▶ [DATA RECORDS]
>>>

(* ===== verification/Status.v ===== *)
(** * Status bookkeeping of a run

    The pure functions that prepare a ScaleValidation's status: conditions.go, the report,
    history and verdict helpers of scalevalidation_controller.go, the reset and schedule helpers
    of schedule.go (all internal/controller) and metrics.VerdictFromStatus. *)

From S2P Require Import Prelude GoFloat GoText Api K8s Report.

Open Scope Z_scope.

Definition ConditionFinished : string := "Finished".
Definition ConditionDisruptionInjected : string := "DisruptionInjected".
Definition ConditionTrue : string := "True".
Definition ConditionFalse : string := "False".

Definition FinishedReasonSucceeded : string := "Succeeded".
Definition FinishedReasonVerdictFailed : string := "VerdictFailed".
Definition FinishedReasonTargetNotReady : string := "TargetNotReady".
Definition FinishedReasonTargetUnsupported : string := "TargetUnsupported".
Definition FinishedReasonTLSCABundleMissing : string := "TLSCABundleMissing".
Definition FinishedReasonLoadgenJobFailed : string := "LoadgenJobFailed".
Definition FinishedReasonLoadgenJobVanished : string := "LoadgenJobVanished".
Definition FinishedReasonObserverReportUnreadable : string := "ObserverReportUnreadable".
Definition FinishedReasonTargetURLUnresolved : string := "TargetURLUnresolved".
Definition FinishedReasonJobBuildFailed : string := "JobBuildFailed".
Definition FinishedReasonScheduleInvalid : string := "ScheduleInvalid".
Definition FinishedReasonRescheduled : string := "Rescheduled".

(** Prometheus label values of internal/metrics. *)
Definition MetricVerdictPass : string := "pass".
Definition MetricVerdictWarn : string := "warn".
Definition MetricVerdictFail : string := "fail".
Definition MetricVerdictUnknown : string := "unknown".

Definition VerdictFromStatus (slaStatus trafficIntegrity : string) : string :=
  if decide (slaStatus = "Fail" ∨ trafficIntegrity = "Fail") then MetricVerdictFail
  else if decide (slaStatus = "Pass" ∧ trafficIntegrity = "Pass") then MetricVerdictPass
  else if decide (slaStatus = "" ∧ trafficIntegrity = "") then MetricVerdictUnknown
  else MetricVerdictWarn.

(** The phase, reason and message of a measured run. *)
Definition finishedVerdict (slaStatus trafficIntegrity : Verdict) (totalRequests failedRequests : Z)
    : Phase * string * string :=
  let summary := "SLA=" +:+ slaStatus +:+ " traffic=" +:+ trafficIntegrity +:+ " requests="
                 +:+ itoa totalRequests +:+ " failed=" +:+ itoa failedRequests in
  if decide (slaStatus = VerdictFail ∨ trafficIntegrity = VerdictFail)
  then (PhaseFailed, FinishedReasonVerdictFailed, summary)
  else (PhaseSucceeded, FinishedReasonSucceeded, summary).

(** A severity missing from the rank map reads as zero. *)
Definition severity_rank (s : Severity) : Z :=
  if decide (s = SeverityCritical) then 3
  else if decide (s = SeverityWarning) then 2
  else if decide (s = SeverityInfo) then 1
  else 0.

Definition top_alert (best : DiagnosticAlert) (diags : list DiagnosticAlert) : DiagnosticAlert :=
  fold_left (λ best d, if severity_rank (da_Severity best) <? severity_rank (da_Severity d) then d else best)
    diags best.

Definition topDiagnostic (diags : list DiagnosticAlert) : string :=
  match diags with
  | [] => "<none>"
  | d :: rest =>
      let best := top_alert d rest in da_Type best +:+ " (" +:+ da_Severity best +:+ ")"
  end.

(** The platform's conversion of an out-of-range float to [int32]. *)
Class Platform := { float_to_int32 : f64 → Z }.

Definition MaxInt32 : Z := 2 ^ 31 - 1.

Definition failureRateBasisPoints `{Platform} (rate : f64) : Z :=
  if f64_le rate (f64_of_int 0) then 0
  else
    let bp := f64_math_round (f64_mul rate (f64_of_int FailureRateScale)) in
    if f64_lt (f64_of_int MaxInt32) bp then MaxInt32
    else match f64_trunc bp with
         | Some z => if (- 2 ^ 31 <=? z) && (z <? 2 ^ 31) then z else float_to_int32 bp
         | None => float_to_int32 bp
         end.

#[global] Arguments failureRateBasisPoints {_} _ : simpl never.

Definition applyReport `{Platform} (report : Report) (cr : ScaleValidation) : ScaleValidation :=
  on_Status (λ s,
    set_Results (rp_ScaleUpDuration report) (rp_SLAStatus report) (rp_TrafficIntegrity report)
      (rp_TotalRequests report) (rp_FailedRequests report)
      (failureRateBasisPoints (rp_FailureRate report))
      (set_Diagnostics (rp_Diagnostics report) s)) cr.

(** The entry and the trim of [appendRunHistory] at the instant [now]. *)
Definition run_summary (now : Time) (s : ScaleValidationStatus) : RunSummary :=
  mkRun now (st_Phase s) (st_SLAStatus s) (st_TrafficIntegrity s) (st_FailureRateBasisPoints s).

Definition appendRunHistory (now : Time) (cr : ScaleValidation) : ScaleValidation :=
  on_Status (λ s,
    let history := run_summary now s :: st_History s in
    set_History (if (RunHistoryLimit <? length history)%nat then take RunHistoryLimit history else history) s) cr.

Section conditions.
Context `{K8sLib}.

Definition markFinished (reason message : string) (cr : ScaleValidation) : ScaleValidation :=
  on_Status (λ s,
    let s := set_ObservedGeneration (sv_Generation cr) s in
    set_Conditions
      (SetStatusCondition
         (mkCondition ConditionFinished ConditionTrue (sv_Generation cr) reason message)
         (st_Conditions s)) s) cr.

(** An empty schedule compiles to nil. *)
Definition parseSchedule (cr : ScaleValidation) : res (option CronSchedule) :=
  if decide (sp_Schedule (sv_Spec cr) = "") then Ok None
  else
    match ParseCron (sp_Schedule (sv_Spec cr)) with
    | Err e => Err (wrapf ("parse schedule " +:+ quote (sp_Schedule (sv_Spec cr))) e)
    | Ok sched => Ok (Some sched)
    end.

Definition lastRunAnchor (cr : ScaleValidation) : Time :=
  match st_LastRunTime (sv_Status cr) with
  | Some t => t
  | None => om_CreationTimestamp (sv_Meta cr)
  end.

Definition resetForNextRun (cr : ScaleValidation) : ScaleValidation :=
  on_Status (λ s,
    let s := set_Results None "" "" 0 0 0 (set_Diagnostics [] s) in
    let s := set_NextRunTime None s in
    let s := set_Conditions (RemoveStatusCondition ConditionDisruptionInjected (st_Conditions s)) s in
    set_Conditions
      (SetStatusCondition
         (mkCondition ConditionFinished ConditionFalse (sv_Generation cr) FinishedReasonRescheduled
            ("a new run started on schedule " +:+ quote (sp_Schedule (sv_Spec cr))))
         (st_Conditions s)) s) cr.
End conditions.

(** ** Lemmas *)

Lemma append_history now cr :
  st_History (sv_Status (appendRunHistory now cr))
  = take RunHistoryLimit (run_summary now (sv_Status cr) :: st_History (sv_Status cr)).
Proof.
  unfold appendRunHistory, on_Status, set_Status. cbn [sv_Status st_History set_History].
  case_match; [done|]. rewrite take_ge; [done|]. by apply Nat.ltb_ge.
Qed.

<<<

▶ [EXERCISE DETAILS]
Please copy only these lines, exactly: the first line of the records through the line containing "of schedule.go (all", ends included.

▶ [EXERCISE RESPONSE]
(* ===== verification/Status.v ===== *)
(** * Status bookkeeping of a run

    The pure functions that prepare a ScaleValidation's status: conditions.go, the report,
    history and verdict helpers of scalevalidation_controller.go, the reset and schedule helpers
    of schedule.go (all internal/controller) and metrics.VerdictFromStatus. *)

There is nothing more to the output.